Mornington Peninsula Shire is promising a reboot of its bike strategy to attract more riding on the Peninsula.

The Mornington Peninsula has always promised much for riders, with its alluring rural and coastal attractions, and holiday destinations.

But delivering on those hopes has been slow and patchy. There is a lot of ground to make up.

There are considerable gaps in the trail network, and potentially great road routes are still hazardous.

The coronavirus pandemic has only highlighted the shortcomings, with many locals struggling to find five kilometres of safe pavement to get their exercise.

But there is cause for optimism with some good opportunities highlighted in the draft 2020 Mornington RideSafe Strategy, now on Exhibition until 11 September.

The Shire is seeking feedback, so if you live or ride in the area, make sure you have you say here.

The two major gaps in the trail network look set to be addressed in the new plan: extending the Peninsula link trail through to both Port Phillip, and Westernport Bays.

That requires fixing the gap between Moorooduc and Mornington and between Mt Martha and Safety Beach, as well as the missing link on the Westernport leg from Baxter to Sommerville.
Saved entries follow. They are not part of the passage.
(* ===================================================================== *)
(** ** The properties on the sample tree and the sample archives *)
(* ===================================================================== *)

Lemma child_of_sound (dir : FilePath) (e : DirectoryContentEntry) :
  child_of dir e = true ->
  exists n, is_file_name n = true /\ path e = dir ++ [n].
Proof.
  unfold child_of. intros H.
  destruct (skipn (List.length dir) (path e)) as [|n [|m rest]] eqn:E;
    try discriminate.
  apply andb_prop in H. destruct H as [Hn Hdir].
  apply FilePath_eqb_eq in Hdir.
  exists n. split; [assumption|].
  rewrite <- (firstn_skipn (List.length dir) (path e)).
  now rewrite Hdir, E.
Qed.

Lemma listing_ok_sound (dirs : Listing) (files : list (FilePath * File)) :
  listing_ok dirs = true ->
  lists_immediate_children (memory_accessor dirs files).
Proof.
  unfold lists_immediate_children, memory_accessor. cbn [ListDirectoryContent].
  induction dirs as [|[d es] dirs IH]; intros Hok dir e Hin; [easy|].
  cbn [listing_ok forallb fst snd] in Hok. apply andb_prop in Hok.
  destruct Hok as [Hd Hrest].
  cbn [children_in] in Hin.
  destruct (FilePath_eqb d dir) eqn:Heq.
  - apply FilePath_eqb_eq in Heq. subst dir.
    rewrite forallb_forall in Hd. now apply child_of_sound, Hd.
  - now apply IH.
Qed.

Lemma sample_accessor_lists_children :
  lists_immediate_children sample_accessor.
Proof. apply listing_ok_sound. reflexivity. Qed.

(** The sample tree is finite: [size_below] is a weight for it, so that
    packing it returns, whatever the writer, the callback and the
    hidden-file policy. *)
Lemma sample_tree_is_finite (dir : FilePath) :
  weight_of (size_below sample_dirs 4)
    (ListDirectoryContent sample_accessor dir)
  < size_below sample_dirs 4 dir.
Proof.
  destruct (list_eq_dec string_dec dir ["/"; "src"]) as [-> | H1];
    [vm_compute; lia|].
  destruct (list_eq_dec string_dec dir ["/"; "src"; "foo"]) as [-> | H2];
    [vm_compute; lia|].
  destruct (list_eq_dec string_dec dir ["/"; "src"; "foo"; "bar"])
    as [-> | H3]; [vm_compute; lia|].
  destruct (list_eq_dec string_dec dir ["/"; "src"; ".git"]) as [-> | H4];
    [vm_compute; lia|].
  assert (Hnone : children_in sample_dirs dir = []).
  { unfold sample_dirs. cbn [children_in].
    repeat match goal with
           | |- context [FilePath_eqb ?k dir] =>
               replace (FilePath_eqb k dir) with false
                 by (symmetry; apply FilePath_eqb_neq; congruence)
           end.
    reflexivity. }
  cbn [sample_accessor memory_accessor ListDirectoryContent].
  rewrite Hnone. cbn [size_below]. rewrite Hnone. cbn. lia.
Qed.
The Shire says: "The draft RideSafe Strategy 2020 aims to encourage more people to cycle on the Peninsula for transport and recreation, by providing a safe, low stress, integrated and connected cycling network focusing on the user experience.

"This Strategy is more relevant than ever, with a clear increase in cycling on the Peninsula during the COVID-19 pandemic. This Strategy will help this to continue after the pandemic is over."

The four main objectives of the draft RideSafe Strategy 2020 are to:

  1. Improve cycling infrastructure to reduce risk to users.
  2. Develop a connected cycling network to ensure most areas of the Peninsula can be accessed by bicycle.
  3. Enhance the user experience to encourage more people to cycle.
  4. Educate road and trail users and promote cycling on the Peninsula.

The draft strategy could clearly benefit from more data and analysis for use in developing the case for more funding for bike facilities.

The health and tourism benefits available to the Peninsula from an uplift in physical activity and overnight visitation would be considerable.

Safety benefits from better infrastructure should also be teased out.

And there does not seem to be much in the strategy for the residents of the resort towns, where footpaths are often missing and walkers and riders are sharing high speed streets with cars.

The final Strategy is expected to be adopted in late 2020.